** TASK DETAILS **
Could you set down every entry below exactly as it is?
START DATASET CONTENT
(** What a thread relies on between two critical sections. *)
Definition pc_ok (s : state) (p : pc) : Prop :=
  match p with
  | NeedFrame i | AllocFrom _ i => i <= SIZES
  | RelocLook b i bud z _ _ => i < SIZES /\ bud = buddy SHIFT i b /\ b <> z
  | RelocCopy b i bud z id => i < SIZES /\ bud = buddy SHIFT i b /\ b <> z /\
      exists p, page_hash s !! id = Some p /\ zip_data p = bud /\ zip_level p = i
  | RelocFail b i z => i < SIZES /\ b <> z
  | _ => True
  end.

(** The blocks of a level in use, which [buddy_stat[i].used] counts. *)
Definition users (i : nat) (O : blocks) : nat := base.size (filter (fun b => b.2.1 = i /\ in_use b.2.2) O).

Definition contributes (i : nat) (x : option (nat * owner)) : nat :=
  match x with Some (j, o) => if decide (j = i /\ in_use o) then 1 else 0 | None => 0 end.

Lemma users_delete i O a : users i (delete a O) + contributes i (O !! a) = users i O.
Proof.
  unfold users, contributes. rewrite map_filter_delete. destruct (O !! a) as [[j o]|] eqn:E.
  - case_decide as Hu.
    + rewrite map_size_delete_Some; [|eexists; by apply map_lookup_filter_Some_2].
      assert (base.size (filter (fun b : nat * (nat * owner) => b.2.1 = i /\ in_use b.2.2) O) <> 0); [|lia].
      apply map_size_non_empty_iff. intros Hemp. pose proof (map_lookup_filter_Some_2 (fun b : nat * (nat * owner) => b.2.1 = i /\ in_use b.2.2) O a (j, o) E Hu) as Hl.
      by rewrite Hemp, lookup_empty in Hl.
    + rewrite map_size_delete_None; [lia|]. apply map_lookup_filter_None_2. right. intros [k p] Hk. simpl. congruence.
  - rewrite map_size_delete_None; [lia|]. apply map_lookup_filter_None_2. by left.
Qed.

Lemma users_insert i O a x : users i (<[a := x]> O) + contributes i (O !! a) = users i O + contributes i (Some x).
Proof.
  rewrite <- (users_delete i (<[a := x]> O) a), delete_insert_eq, lookup_insert_eq. pose proof (users_delete i O a). lia.
Qed.

(** The number of blocks is bounded by the memory. *)
Lemma allocator_size s O : allocator s O -> (Z.of_nat (base.size O) + 1 < 2 ^ 64)%Z.
Proof.
  intros (M & C & <-). pose proof (k_room _ _ _ _ _ C) as Hk.
  assert (base.size (owned M) <= base.size (links s)); [|lia]. rewrite <- !size_dom. apply subseteq_size.
  intros a Ha. apply elem_of_dom in Ha as [[i o] Ha]. apply owned_lookup in Ha as [Ha _]. apply elem_of_dom. by eapply k_node.
Qed.

Lemma users_le i O : users i O <= base.size O.
Proof. unfold users. apply map_subseteq_size. apply map_filter_subseteq. Qed.

(** The invariant, for the blocks [O] in use. *)
Record inv (sy : sys) (O : blocks) : Prop := Inv {
  i_alloc : allocator (st sy) O;
  i_pages id p : page_hash (st sy) !! id = Some p -> O !! zip_data p = Some (zip_level p, OPage id);
  i_pages_own a i id : O !! a = Some (i, OPage id) -> exists p, page_hash (st sy) !! id = Some p /\ zip_data p = a;
  i_threads t a x : (a, x) ∈ holds t (thread sy t) -> O !! a = Some x;
  i_threads_own t a i o : O !! a = Some (i, o) -> of_thread t o -> (a, (i, o)) ∈ holds t (thread sy t);
  i_pc t : pc_ok (st sy) (thread sy t);
  i_used i : used (st sy) i = Z.of_nat (users i O);
  i_frames : frames_ok (st sy) }.

Lemma inv_pages_in sy O : inv sy O -> pages_in (st sy) O.
Proof. intros I id p Hp. exists (zip_level p). by apply (i_pages _ _ I). Qed.

Lemma kept_frames t O s s' : kept SHIFT t O s s' -> frames_ok s -> frames_ok s'.
Proof. intros K. apply frames_ok_same; [apply (kp_frames _ _ _ _ _ K)|apply (kp_blocks _ _ _ _ _ K)]. Qed.

(** A transition of thread [t] that leaves it without blocks, or with those of
    its new place. *)
Lemma buddy_inv_goto sy O t p s' O' :
  inv sy O -> allocator s' O' -> frames_ok s' ->
  (forall id q, page_hash s' !! id = Some q -> O' !! zip_data q = Some (zip_level q, OPage id)) ->
  (forall a i id, O' !! a = Some (i, OPage id) -> exists q, page_hash s' !! id = Some q /\ zip_data q = a) ->
  (forall u a i o, u <> t -> of_thread u o -> O' !! a = Some (i, o) <-> O !! a = Some (i, o)) ->
  (forall a x, (a, x) ∈ holds t p <-> O' !! a = Some x /\ of_thread t x.2) ->
  (forall u, u <> t -> pc_ok (st sy) (thread sy u) -> pc_ok s' (thread sy u)) ->
  pc_ok s' p -> (forall i, used s' i = Z.of_nat (users i O')) ->
  inv (goto t p s' sy) O'.
Proof.
  intros I HA Hfr Hp Hp2 Ho Ht Hpc Hok Hu. split; simpl; [done..| | | |done|done].
  - intros u a x. destruct (decide (t = u)) as [<-|Hne].
    + rewrite upd_eq. intros Hin%Ht. apply Hin.
    + rewrite upd_ne by done. intros Hin. pose proof (i_threads _ _ I u a x Hin) as HOa. destruct x as [i o].
      apply (Ho u); [congruence| |done]. clear -Hin. unfold of_thread.
      destruct (thread sy u); simpl in Hin; set_solver.
  - intros u a i o HOa Hof. destruct (decide (t = u)) as [<-|Hne].
    + rewrite upd_eq. by apply Ht.
    + rewrite upd_ne by done. apply (i_threads_own _ _ I); [|done]. apply (Ho u); [congruence|done..].
  - intros u. destruct (decide (t = u)) as [<-|Hne]; [by rewrite upd_eq|]. rewrite upd_ne by done.
    apply Hpc; [congruence|apply (i_pc _ _ I)].
Qed.

Lemma pc_ok_pages s s' p : page_hash s' = page_hash s -> pc_ok s p -> pc_ok s' p.
Proof. intros E. destruct p; simpl; rewrite ?E; done. Qed.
END DATASET CONTENT
** COMPLETED TASK **
(** What a thread relies on between two critical sections. *)
Definition pc_ok (s : state) (p : pc) : Prop :=
  match p with
  | NeedFrame i | AllocFrom _ i => i <= SIZES
  | RelocLook b i bud z _ _ => i < SIZES /\ bud = buddy SHIFT i b /\ b <> z
  | RelocCopy b i bud z id => i < SIZES /\ bud = buddy SHIFT i b /\ b <> z /\
      exists p, page_hash s !! id = Some p /\ zip_data p = bud /\ zip_level p = i
  | RelocFail b i z => i < SIZES /\ b <> z
  | _ => True
  end.

(** The blocks of a level in use, which [buddy_stat[i].used] counts. *)
Definition users (i : nat) (O : blocks) : nat := base.size (filter (fun b => b.2.1 = i /\ in_use b.2.2) O).

Definition contributes (i : nat) (x : option (nat * owner)) : nat :=
  match x with Some (j, o) => if decide (j = i /\ in_use o) then 1 else 0 | None => 0 end.

Lemma users_delete i O a : users i (delete a O) + contributes i (O !! a) = users i O.
Proof.
  unfold users, contributes. rewrite map_filter_delete. destruct (O !! a) as [[j o]|] eqn:E.
  - case_decide as Hu.
    + rewrite map_size_delete_Some; [|eexists; by apply map_lookup_filter_Some_2].
      assert (base.size (filter (fun b : nat * (nat * owner) => b.2.1 = i /\ in_use b.2.2) O) <> 0); [|lia].
      apply map_size_non_empty_iff. intros Hemp. pose proof (map_lookup_filter_Some_2 (fun b : nat * (nat * owner) => b.2.1 = i /\ in_use b.2.2) O a (j, o) E Hu) as Hl.
      by rewrite Hemp, lookup_empty in Hl.
    + rewrite map_size_delete_None; [lia|]. apply map_lookup_filter_None_2. right. intros [k p] Hk. simpl. congruence.
  - rewrite map_size_delete_None; [lia|]. apply map_lookup_filter_None_2. by left.
Qed.

Lemma users_insert i O a x : users i (<[a := x]> O) + contributes i (O !! a) = users i O + contributes i (Some x).
Proof.
  rewrite <- (users_delete i (<[a := x]> O) a), delete_insert_eq, lookup_insert_eq. pose proof (users_delete i O a). lia.
Qed.

(** The number of blocks is bounded by the memory. *)
Lemma allocator_size s O : allocator s O -> (Z.of_nat (base.size O) + 1 < 2 ^ 64)%Z.
Proof.
  intros (M & C & <-). pose proof (k_room _ _ _ _ _ C) as Hk.
  assert (base.size (owned M) <= base.size (links s)); [|lia]. rewrite <- !size_dom. apply subseteq_size.
  intros a Ha. apply elem_of_dom in Ha as [[i o] Ha]. apply owned_lookup in Ha as [Ha _]. apply elem_of_dom. by eapply k_node.
Qed.

Lemma users_le i O : users i O <= base.size O.
Proof. unfold users. apply map_subseteq_size. apply map_filter_subseteq. Qed.

(** The invariant, for the blocks [O] in use. *)
Record inv (sy : sys) (O : blocks) : Prop := Inv {
  i_alloc : allocator (st sy) O;
  i_pages id p : page_hash (st sy) !! id = Some p -> O !! zip_data p = Some (zip_level p, OPage id);
  i_pages_own a i id : O !! a = Some (i, OPage id) -> exists p, page_hash (st sy) !! id = Some p /\ zip_data p = a;
  i_threads t a x : (a, x) ∈ holds t (thread sy t) -> O !! a = Some x;
  i_threads_own t a i o : O !! a = Some (i, o) -> of_thread t o -> (a, (i, o)) ∈ holds t (thread sy t);
  i_pc t : pc_ok (st sy) (thread sy t);
  i_used i : used (st sy) i = Z.of_nat (users i O);
  i_frames : frames_ok (st sy) }.

Lemma inv_pages_in sy O : inv sy O -> pages_in (st sy) O.
Proof. intros I id p Hp. exists (zip_level p). by apply (i_pages _ _ I). Qed.

Lemma kept_frames t O s s' : kept SHIFT t O s s' -> frames_ok s -> frames_ok s'.
Proof. intros K. apply frames_ok_same; [apply (kp_frames _ _ _ _ _ K)|apply (kp_blocks _ _ _ _ _ K)]. Qed.

(** A transition of thread [t] that leaves it without blocks, or with those of
    its new place. *)
Lemma buddy_inv_goto sy O t p s' O' :
  inv sy O -> allocator s' O' -> frames_ok s' ->
  (forall id q, page_hash s' !! id = Some q -> O' !! zip_data q = Some (zip_level q, OPage id)) ->
  (forall a i id, O' !! a = Some (i, OPage id) -> exists q, page_hash s' !! id = Some q /\ zip_data q = a) ->
  (forall u a i o, u <> t -> of_thread u o -> O' !! a = Some (i, o) <-> O !! a = Some (i, o)) ->
  (forall a x, (a, x) ∈ holds t p <-> O' !! a = Some x /\ of_thread t x.2) ->
  (forall u, u <> t -> pc_ok (st sy) (thread sy u) -> pc_ok s' (thread sy u)) ->
  pc_ok s' p -> (forall i, used s' i = Z.of_nat (users i O')) ->
  inv (goto t p s' sy) O'.
Proof.
  intros I HA Hfr Hp Hp2 Ho Ht Hpc Hok Hu. split; simpl; [done..| | | |done|done].
  - intros u a x. destruct (decide (t = u)) as [<-|Hne].
    + rewrite upd_eq. intros Hin%Ht. apply Hin.
    + rewrite upd_ne by done. intros Hin. pose proof (i_threads _ _ I u a x Hin) as HOa. destruct x as [i o].
      apply (Ho u); [congruence| |done]. clear -Hin. unfold of_thread.
      destruct (thread sy u); simpl in Hin; set_solver.
  - intros u a i o HOa Hof. destruct (decide (t = u)) as [<-|Hne].
    + rewrite upd_eq. by apply Ht.
    + rewrite upd_ne by done. apply (i_threads_own _ _ I); [|done]. apply (Ho u); [congruence|done..].
  - intros u. destruct (decide (t = u)) as [<-|Hne]; [by rewrite upd_eq|]. rewrite upd_ne by done.
    apply Hpc; [congruence|apply (i_pc _ _ I)].
Qed.

Lemma pc_ok_pages s s' p : page_hash s' = page_hash s -> pc_ok s p -> pc_ok s' p.
Proof. intros E. destruct p; simpl; rewrite ?E; done. Qed.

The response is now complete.